DOI Federal Land Joint Initiative
A press release states, “HUD will pinpoint where housing needs are most pressing and guide the process by working with state and local leaders who know their communities best. Interior will identify locations that can support homes while carefully considering environmental impact and land-use restrictions. Working together, our agencies can take inventory of underused federal properties, transfer or lease them to states or localities to address housing needs, and support the infrastructure required to make development viable—all while ensuring affordability remains at the core of the mission.“
March 24, 2025

“Crackdown” on Mortgages for Illegal Immigrants
While no aid is ever provided to illegal immigrants, similar to TANF or SNAP, benefits may be provided to an individual who has a noncitizen in the house. Of all those provided assistance, these “mixed” households constitute 0.5%. Nonetheless, Turner dedicates on FTE to the initiative and produces an MOU lacked detail, just over one page in length.
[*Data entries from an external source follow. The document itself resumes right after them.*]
(* ===== verification/_CoqProject ===== *)
-Q . S2P
Prelude.v
Lines.v
Privilege.v
Bed.v
Netip.v
Volumes.v
Manager.v
ManagerSteps.v
ManagerInv.v
ManagerSafety.v
ManagerTheorems.v
Execution.v
Policy.v
PortAlloc.v
PortMappings.v
Pillow.v
PillowInv.v
PillowTheorems.v
PillowSpec.v
Objects.v
TarStore.v
CasStore.v
PackStore.v
ResticStore.v
AutoStore.v
StageIn.v
Pool.v
Shell.v
BedFS.v
BedFSPaths.v
BedFSTheorems.v
BedFSReader.v
BedNetwork.v
Supervisor.v
Executor.v
Environment.v
Realms.v
LocalExecutor.v
Admission.v
LocalIdentity.v
Transfers.v
Copies.v
CdpFilter.v
Browser.v
BrowserSafety.v
Amenities.v
Failures.v
McpProxy.v
McpSafety.v
Luggage.v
The MOU “describes the approach that the agencies will take to adjust HUD’s immigration-related eligibility requirements, including to establish a point of contact between the agencies. “Representatives of the parties will establish lines of communication and begin developing joint measures…HUD will provide a full-time staff member to assist in operations.”
April 16, 2025

Easter Sermon Email
In a blatant disregard for concepts such as the separation of church and state, Turner grants 4 hours of excused leave for Good Friday, or the Friday preceding the holiday of Easter. In the email Turner reminds employees soon to be terminated to be thankful, the irony of which is not lost on the Huffington Post, which writes, “call on staff to reflect on how lucky they are to live in a country that “puts her citizens first” is wildly disconnected from the reality that President Donald Trump is actively looking for ways to deport U.S. citizens, arresting and detaining U.S. citizens, deporting U.S. citizen children with parents who are undocumented and, most alarmingly, defying a Supreme Court order to bring back a Maryland man who was in the country legally but deported to El Salvador due to an “administrative error.”